(Collected data)
(** The callback run again on what it has left: nothing to do. *)
Lemma debounced_again (st : Patch) (t : Target) :
  let '(st', t', _) := debounced st t in
  debounced st' t' = (mkPatch (readValue t') false, t', 0).
Proof.
  unfold debounced at 1.
  destruct (truthy (lastInputValue st)
            && (String.length (lastInputValue st) <? String.length (readValue t)))
    eqn:G.
  2:{ unfold debounced. simpl. now rewrite Nat.ltb_irrefl, andb_false_r. }
  destruct (duplicated _ _).
  2:{ unfold debounced. simpl. now rewrite Nat.ltb_irrefl, andb_false_r. }
  apply andb_true_iff in G as [G L]. apply truthy_true in G.
  apply Nat.ltb_lt in L. cbv zeta.
  set (c := lastInputValue st
            ++ slice (String.length (lastInputValue st)) (readValue t)).
  assert (Hl : String.length c = String.length (readValue t)).
  { subst c. rewrite length_app, length_slice. lia. }
  pose proof (length_read_after_write t c (app_nonempty _ _ G) Hl) as R.
  unfold debounced. simpl. rewrite R, Nat.ltb_irrefl, andb_false_r. reflexivity.
Qed.

(** X1.  After the callback has run, [lastInputValue] is what the target
    reads, whichever branch was taken; a timer is pending then exactly
    when the callback has dispatched its synthetic event and the target
    passes the guard of [handleInput]. *)
Theorem debounced_commits_what_the_field_reads (st : Patch) (t : Target) :
  plain t ->
  let '(st', t', n) := debounced st t in
  lastInputValue st' = readValue t' /\
  debounceTimer st' = (0 <? n) && negb (ignored (Some t)).
Proof.
  intros Hp.
  pose proof (debounced_commit st t Hp) as H1.
  pose proof (debounced_timer st t) as H2.
  destruct (debounced st t) as [[st' t'] n]. split; assumption.
Qed.

(** A content-editable element holding dictated text: the echo is
    detected, so a timer is pending after the callback. *)
Lemma debounced_commits_what_the_field_reads_witness :
  let t := mkTarget "DIV" "true" None "BonjourBonjour" "BonjourBonjour" in
  plain t /\
  lastInputValue (fst (fst (debounced (mkPatch "Bonjour" true) t)))
  = readValue (snd (fst (debounced (mkPatch "Bonjour" true) t))) /\
  debounceTimer (fst (fst (debounced (mkPatch "Bonjour" true) t))) = true.
Proof.
  split; [right; reflexivity|].
  exact (debounced_commits_what_the_field_reads
           (mkPatch "Bonjour" true)
           (mkTarget "DIV" "true" None "BonjourBonjour" "BonjourBonjour")
           (or_intror eq_refl)).
Defined.



(** Two callbacks leave no timer pending, so that a longer quiet period
    changes nothing. *)
Lemma settle_stable (fuel : nat) (st : Patch) (t : Target) :
  settle (2 + fuel) st t = settle 2 st t /\
  debounceTimer (fst (fst (settle 2 st t))) = false.
Proof.
  simpl. destruct (debounceTimer st) eqn:D; [|split; [reflexivity | exact D]].
  pose proof (debounced_again st t) as A.
  destruct (debounced st t) as [[st1 t1] n1].
  destruct (debounceTimer st1) eqn:D1.
  - rewrite A. simpl. destruct fuel; split; reflexivity.
  - simpl. destruct fuel; split; try reflexivity; exact D1.
Qed.
(** [exportCsv]: the rows shown in the table, then the alert, the
    TypeError, or the downloaded file. *)
Definition exportCsv (tz now : Z) (nts : num -> string) (state : UIState.t) : export_result :=
  let filtered := filter tz now (UIState.items state) (UIState.filters state) in
  let sorted := sort filtered (UIState.sortField state) (UIState.sortDirection state) in
  if (length sorted =? 0)%nat then ExportAlert export_empty_msg
  else
    let rows := map (csv_values tz now nts) sorted in
    match all_some (map csv_line (map TStr csv_header :: rows)) with
    | None => ExportThrows
    | Some lines =>
        ExportDownload ("north-med-reagent-inventory-" ++ iso_ts now ++ ".csv")
          (join crlf lines)
    end.

(* ================================================================= *)
(** ** Sample data used by the concrete statements *)

Definition blank : Item.t :=
  Item.mk TUndef TUndef TUndef TUndef TUndef TUndef TUndef TUndef TUndef TUndef JUndef TUndef.

(** An item with the given name, expiry date, quantity and status. *)
Definition sample (name expiry : string) (q : Z) (status : string) : Item.t :=
  Item.mk (TStr name) (TStr "Chemistry") (TStr name) (TStr "") (TStr "") (TStr "")
    (TStr "") (TStr expiry) (TStr "") (TStr status) (jnum q) (TStr "").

§ **Task brief**: From the data above, return every line from the line that has "debounced st' t'" up to and including the line that has "pose proof (debounced_timer st t) as H2.", exactly.

§ **Answer space**:
  debounced st' t' = (mkPatch (readValue t') false, t', 0).
Proof.
  unfold debounced at 1.
  destruct (truthy (lastInputValue st)
            && (String.length (lastInputValue st) <? String.length (readValue t)))
    eqn:G.
  2:{ unfold debounced. simpl. now rewrite Nat.ltb_irrefl, andb_false_r. }
  destruct (duplicated _ _).
  2:{ unfold debounced. simpl. now rewrite Nat.ltb_irrefl, andb_false_r. }
  apply andb_true_iff in G as [G L]. apply truthy_true in G.
  apply Nat.ltb_lt in L. cbv zeta.
  set (c := lastInputValue st
            ++ slice (String.length (lastInputValue st)) (readValue t)).
  assert (Hl : String.length c = String.length (readValue t)).
  { subst c. rewrite length_app, length_slice. lia. }
  pose proof (length_read_after_write t c (app_nonempty _ _ G) Hl) as R.
  unfold debounced. simpl. rewrite R, Nat.ltb_irrefl, andb_false_r. reflexivity.
Qed.

(** X1.  After the callback has run, [lastInputValue] is what the target
    reads, whichever branch was taken; a timer is pending then exactly
    when the callback has dispatched its synthetic event and the target
    passes the guard of [handleInput]. *)
Theorem debounced_commits_what_the_field_reads (st : Patch) (t : Target) :
  plain t ->
  let '(st', t', n) := debounced st t in
  lastInputValue st' = readValue t' /\
  debounceTimer st' = (0 <? n) && negb (ignored (Some t)).
Proof.
  intros Hp.
  pose proof (debounced_commit st t Hp) as H1.
  pose proof (debounced_timer st t) as H2.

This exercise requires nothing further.